**INPUT DATA:**
______________________________

(** * fastbots-mvp: the bot / document / chat flow of [server.js]

    A shallow embedding of the Express handlers of [server.js] (the variant
    that reads [HF_API_KEY] once at start-up and exports [app]), together
    with the properties of the registry, the ingestor, the context scan and
    the reply resolver.

    Modelling conventions.
    - A JavaScript string is a [string]: a sequence of code units, here the
      code units 0..255.  [toLowerCase] is exact on that range.
    - A file is its bytes, one [ascii] per byte.  Reading it as text decodes
      UTF-8 ([Utf8.decode]); the statements about a stored text are made for
      the files whose text lies within the code units 0..255.
    - A JSON number is an integer; [Json.stringify] prints it in digits, as
      the runtime does for the safe integers ([Json.safe]).
    - The two SQLite tables are a [gmap] keyed by the primary key [id]
      (table [bots]) and a list in insertion order (table [documents]).
    - Request bodies are well typed: a field is either absent ([None]) or
      holds a value of the type the data model gives it.
    - What the process cannot decide by itself ([uuidv4()], [Date.now()],
      the answer of [axios.post], the result of [pdf]) is read from an
      [env] record handed to each request.
    - Handlers run in a state-and-exception monad over the [world]
      (database and upload directory). *)

From Stdlib Require Import String Ascii ZArith List Lia DecimalString.
From stdpp Require Import base gmap strings list.

Local Open Scope string_scope.

(** ** JavaScript string primitives *)

Module JS.

Definition dquote : ascii := "034"%char.
Definition backslash : ascii := "092"%char.
Definition newline : ascii := "010"%char.
Definition space : ascii := "032"%char.

(** One-character string. *)
Definition chr (c : ascii) : string := String c EmptyString.

(** A string is truthy when it is not empty. *)
Definition truthy (s : string) : bool :=
  match s with EmptyString => false | String _ _ => true end.

(** [a || b] on strings. *)
Definition or_else (a b : string) : string := if truthy a then a else b.

(** [a || b] when [a] may be [undefined]. *)
Definition opt_or (a : option string) (b : string) : string :=
  match a with Some s => or_else s b | None => b end.

(** [a || b] when [a] is an array or [undefined]: every array is truthy. *)
Definition arr_or {A} (a : option (list A)) (b : list A) : list A :=
  match a with Some l => l | None => b end.

(** [!a] for a string that may be [undefined]. *)
Definition falsy (a : option string) : bool :=
  match a with Some s => negb (truthy s) | None => true end.

(** Upper-case letters among the code units 0..255: A-Z, and U+00C0..U+00DE
    without the multiplication sign U+00D7. *)
Definition is_upper (c : ascii) : bool :=
  let n := N_of_ascii c in
  ((65 <=? n) && (n <=? 90) || (192 <=? n) && (n <=? 222) && negb (n =? 215))%N.
(** * Research Agent: the orchestration core of [research-agent-v2.jsx]

    A shallow embedding of the React component [ResearchAgentV2] and of the
    helpers around it: the agent calls, the storage adapter, the library
    load and save, and the event handlers that drive the collection of
    sources, the pipeline, the refinement chat and the library.

    Conventions.
    - A JavaScript string is a [string]: a sequence of code units, here the
      8-bit ones.  [String.length] is the [length] property.  The few
      characters of the prompts outside that range stand as their UTF-8
      bytes; nothing depends on them.
    - The [useState] cells of the component are the fields of [AppState].
      A handler reads the cells of the render it was created in (its
      closure) and writes through the setters, which act on the current
      state.
    - [fetch] is the only suspension point of the asynchronous handlers: a
      handler is a tree whose nodes are the requests it issues, and it is
      run against the outcomes the network gives.  An exception is the
      [message] of the [Error] thrown.
    - [uid()] and [new Date().toISOString()] are inputs of the handlers
      that call them.
    - [localStorage] is a finite map with a quota; [setItem] throws when the
      value does not fit, [getItem] never throws.
    - [JSON.stringify] and [JSON.parse] are those of the language, on the
      values the component stores.

    The rendering, the effect that loads the library when the component
    mounts and the effect that scrolls the chat are not part of the model. *)

From stdpp Require Import gmap strings.
From Stdlib Require Import String Ascii List ZArith QArith Lia Bool DecimalString.
Import ListNotations.
Close Scope Q_scope.
Open Scope string_scope.
Open Scope list_scope.
Open Scope nat_scope.

(* Let [simpl] compute the concatenation of strings. *)
Arguments String.append !s1 s2 : simpl nomatch.

(** ** JavaScript strings *)

Module JS.

Definition LF : string := String "010"%char EmptyString.
Definition DQ : ascii := "034"%char.
Definition BS : ascii := "092"%char.

(** [s.length] *)
Definition length (s : string) : nat := String.length s.

(** Truthiness of a string: every string but the empty one. *)
Definition truthy (s : string) : bool :=
  match s with
  | EmptyString => false
  | String _ _ => true
  end.

(** [a || b] on strings. *)
Definition or_else (a b : string) : string := if truthy a then a else b.

(** White space and line terminators of [String.prototype.trim], among the
    code units below 256: TAB, LF, VT, FF, CR, SP and NBSP. *)
Definition is_white_space (c : ascii) : bool :=
  let n := nat_of_ascii c in
  ((9 <=? n) && (n <=? 13) || (n =? 32) || (n =? 160))%nat.

Fixpoint trimStart (s : string) : string :=
  match s with
  | EmptyString => EmptyString
  | String c s' => if is_white_space c then trimStart s' else s
  end.

Fixpoint trimEnd (s : string) : string :=
  match s with
  | EmptyString => EmptyString
  | String c s' =>
      match trimEnd s' with
      | EmptyString => if is_white_space c then EmptyString else String c EmptyString
      | t => String c t
      end
  end.

(** [s.trim()] *)
Definition trim (s : string) : string := trimEnd (trimStart s).

(** [`${n}`] for a non-negative integer [n]. *)
Definition of_nat (n : nat) : string := NilZero.string_of_uint (Nat.to_uint n).

(** [xs.join(sep)] *)
Definition join (sep : string) (xs : list string) : string := String.concat sep xs.

(** [xs.map((x, i) => f(x, i))], the index counted from [i]. *)
Fixpoint mapi_from {A B} (i : nat) (f : A -> nat -> B) (xs : list A) : list B :=
  match xs with
  | [] => []
  | x :: xs' => f x i :: mapi_from (S i) f xs'
  end.

Definition mapi {A B} (f : A -> nat -> B) (xs : list A) : list B := mapi_from 0 f xs.

(** [a > b * 0.5] for two lengths.  Halving an integer below 2^53 is exact
    in binary floating point, so the comparison is the one of the
    rationals. *)
Definition gt_half (a b : nat) : bool :=
  negb (Qle_bool (inject_Z (Z.of_nat a)) (inject_Z (Z.of_nat b) * (1 # 2))%Q).

End JS.

(** ** JSON values, [JSON.stringify] and [JSON.parse]

    The values the component stores are strings, arrays and plain objects;
    [null] and the booleans complete the fragment.  An object is the list of
    its members in insertion order.  Outside the fragment, since the
    component writes none of them: number literals and [\u] escapes above
    [00FF], on which [parse] answers [None] as it does on a syntax error;
    objects with a key repeated or a key that is an array index, which
    [JSON.parse] would merge or move first. *)

Module JSON.

Import JS.

#[warnings="-register-all"] Inductive value :=
| Null
| Bool (b : bool)
| Str (s : string)
| Arr (xs : list value)
| Obj (ms : list (string * value)).

(** *** QuoteJSONString *)

Definition hex_digit (n : nat) : ascii :=
  if (n <? 10)%nat then ascii_of_nat (48 + n) else ascii_of_nat (87 + n).

Definition quote_char (c : ascii) : string :=
  let n := nat_of_ascii c in
  if (n =? 8)%nat then String BS "b"
  else if (n =? 9)%nat then String BS "t"
  else if (n =? 10)%nat then String BS "n"
  else if (n =? 12)%nat then String BS "f"
  else if (n =? 13)%nat then String BS "r"
  else if (n =? 34)%nat then String BS (String DQ EmptyString)
  else if (n =? 92)%nat then String BS (String BS EmptyString)
  else if (n <? 32)%nat then
    String BS ("u00" +:+ String (hex_digit (n / 16)) (String (hex_digit (n mod 16)) EmptyString))
  else String c EmptyString.

Fixpoint quote_chars (s : string) : string :=
  match s with
  | EmptyString => EmptyString
  | String c s' => quote_char c +:+ quote_chars s'
  end.

Definition quote (s : string) : string :=
  String DQ (quote_chars s +:+ String DQ EmptyString).

(** *** [JSON.stringify(v)], without indentation *)

Fixpoint stringify (v : value) : string :=
  match v with
  | Null => "null"
  | Bool true => "true"
  | Bool false => "false"
  | Str s => quote s
  | Arr xs => "[" +:+ join "," (map stringify xs) +:+ "]"
  | Obj ms =>
      "{" +:+ join "," (map (fun m => quote (fst m) +:+ ":" +:+ stringify (snd m)) ms) +:+ "}"
  end.

(** The number of values in [v], itself and the separators of its elements
    included: the fuel [parse_value] needs on [stringify v]. *)
Fixpoint size (v : value) : nat :=
  match v with
  | Arr xs => S (list_sum (map (fun x => S (size x)) xs))
  | Obj ms => S (list_sum (map (fun m => S (size (snd m))) ms))
  | _ => 1
  end.

(** *** [JSON.parse(text)] *)

Definition is_ws (c : ascii) : bool :=
  let n := nat_of_ascii c in
  ((n =? 32) || (n =? 9) || (n =? 10) || (n =? 13))%nat.

Fixpoint skip_ws (s : string) : string :=
  match s with
  | EmptyString => EmptyString
  | String c s' => if is_ws c then skip_ws s' else s
  end.

Definition hex_value (c : ascii) : option nat :=
  let n := nat_of_ascii c in
  if ((48 <=? n) && (n <=? 57))%nat then Some (n - 48)
  else if ((97 <=? n) && (n <=? 102))%nat then Some (n - 87)
  else if ((65 <=? n) && (n <=? 70))%nat then Some (n - 55)
  else None.

Definition hex4 (a b c d : ascii) : option nat :=
  match hex_value a, hex_value b, hex_value c, hex_value d with
  | Some x, Some y, Some z, Some w => Some (((x * 16 + y) * 16 + z) * 16 + w)
  | _, _, _, _ => None
  end.

(** The character a one-letter escape stands for. *)
Definition unescape (e : ascii) : option ascii :=
  let n := nat_of_ascii e in
  if (n =? 34)%nat then Some DQ
  else if (n =? 92)%nat then Some BS
  else if (n =? 47)%nat then Some "/"%char
  else if (n =? 98)%nat then Some "008"%char
  else if (n =? 102)%nat then Some "012"%char
  else if (n =? 110)%nat then Some "010"%char
  else if (n =? 114)%nat then Some "013"%char
  else if (n =? 116)%nat then Some "009"%char
  else None.

Definition cons_char (c : ascii) (r : option (string * string)) : option (string * string) :=
  match r with
  | Some (t, rest) => Some (String c t, rest)
  | None => None
  end.

(** The characters of a string literal, after its opening quote, up to and
    including the closing one. *)
Fixpoint parse_chars (s : string) : option (string * string) :=
  match s with
  | EmptyString => None
  | String c s1 =>
      if (c =? DQ)%char then Some (EmptyString, s1)
      else if (c =? BS)%char then
        match s1 with
        | EmptyString => None
        | String e s2 =>
            match unescape e with
            | Some d => cons_char d (parse_chars s2)
            | None =>
                if (e =? "u")%char then
                  match s2 with
                  | String h1 (String h2 (String h3 (String h4 s3))) =>
                      match hex4 h1 h2 h3 h4 with
                      | Some n =>
                          if (n <? 256)%nat then cons_char (ascii_of_nat n) (parse_chars s3)
                          else None
                      | None => None
                      end
                  | _ => None
                  end
                else None
            end
        end
      else if (nat_of_ascii c <? 32)%nat then None
      else cons_char c (parse_chars s1)
  end.

Fixpoint parse_value (fuel : nat) (s : string) {struct fuel} : option (value * string) :=
  match fuel with
  | 0 => None
  | S fuel' =>
      match skip_ws s with
      | EmptyString => None
      | String c s1 =>
          if (c =? DQ)%char then
            match parse_chars s1 with
            | Some (t, rest) => Some (Str t, rest)
            | None => None
            end
          else if (c =? "[")%char then
            match skip_ws s1 with
            | EmptyString => None
            | String d s2 =>
                if (d =? "]")%char then Some (Arr [], s2)
                else
                  match parse_elements fuel' s1 with
                  | Some (xs, rest) => Some (Arr xs, rest)
                  | None => None
                  end
            end
          else if (c =? "{")%char then
            match skip_ws s1 with
            | EmptyString => None
            | String d s2 =>
                if (d =? "}")%char then Some (Obj [], s2)
                else
                  match parse_members fuel' s1 with
                  | Some (ms, rest) => Some (Obj ms, rest)
                  | None => None
                  end
            end
          else
            match String c s1 with
            | String "n" (String "u" (String "l" (String "l" rest))) => Some (Null, rest)
            | String "t" (String "r" (String "u" (String "e" rest))) => Some (Bool true, rest)
            | String "f" (String "a" (String "l" (String "s" (String "e" rest)))) =>
                Some (Bool false, rest)
            | _ => None
            end
      end
  end

with parse_elements (fuel : nat) (s : string) {struct fuel} : option (list value * string) :=
  match fuel with
  | 0 => None
  | S fuel' =>
      match parse_value fuel' s with
      | None => None
      | Some (v, s1) =>
          match skip_ws s1 with
          | EmptyString => None
          | String c s2 =>
              if (c =? ",")%char then
                match parse_elements fuel' s2 with
                | Some (vs, rest) => Some (v :: vs, rest)
                | None => None
                end
              else if (c =? "]")%char then Some ([v], s2)
              else None
          end
      end
  end

with parse_members (fuel : nat) (s : string) {struct fuel}
  : option (list (string * value) * string) :=
  match fuel with
  | 0 => None
  | S fuel' =>
      match skip_ws s with
      | String c s1 =>
          if (c =? DQ)%char then
            match parse_chars s1 with
            | None => None
            | Some (k, s2) =>
                match skip_ws s2 with
                | String ":" s3 =>
                    match parse_value fuel' s3 with
                    | None => None
                    | Some (v, s4) =>
                        match skip_ws s4 with
                        | EmptyString => None
                        | String d s5 =>
                            if (d =? ",")%char then
                              match parse_members fuel' s5 with
                              | Some (ms, rest) => Some ((k, v) :: ms, rest)
                              | None => None
                              end
                            else if (d =? "}")%char then Some ([(k, v)], s5)
                            else None
                        end
                    end
                | _ => None
                end
            end
          else None
      | EmptyString => None
      end
  end.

______________________________

**WHAT YOU ARE ASKED TO DO:** Only one stretch is wanted, so please give again exactly the lines from the start of the data through the line containing "(database and upload directory). *)", both ends included.

**PROBLEM SOLUTION:**
(** * fastbots-mvp: the bot / document / chat flow of [server.js]

    A shallow embedding of the Express handlers of [server.js] (the variant
    that reads [HF_API_KEY] once at start-up and exports [app]), together
    with the properties of the registry, the ingestor, the context scan and
    the reply resolver.

    Modelling conventions.
    - A JavaScript string is a [string]: a sequence of code units, here the
      code units 0..255.  [toLowerCase] is exact on that range.
    - A file is its bytes, one [ascii] per byte.  Reading it as text decodes
      UTF-8 ([Utf8.decode]); the statements about a stored text are made for
      the files whose text lies within the code units 0..255.
    - A JSON number is an integer; [Json.stringify] prints it in digits, as
      the runtime does for the safe integers ([Json.safe]).
    - The two SQLite tables are a [gmap] keyed by the primary key [id]
      (table [bots]) and a list in insertion order (table [documents]).
    - Request bodies are well typed: a field is either absent ([None]) or
      holds a value of the type the data model gives it.
    - What the process cannot decide by itself ([uuidv4()], [Date.now()],
      the answer of [axios.post], the result of [pdf]) is read from an
      [env] record handed to each request.
    - Handlers run in a state-and-exception monad over the [world]
      (database and upload directory). *)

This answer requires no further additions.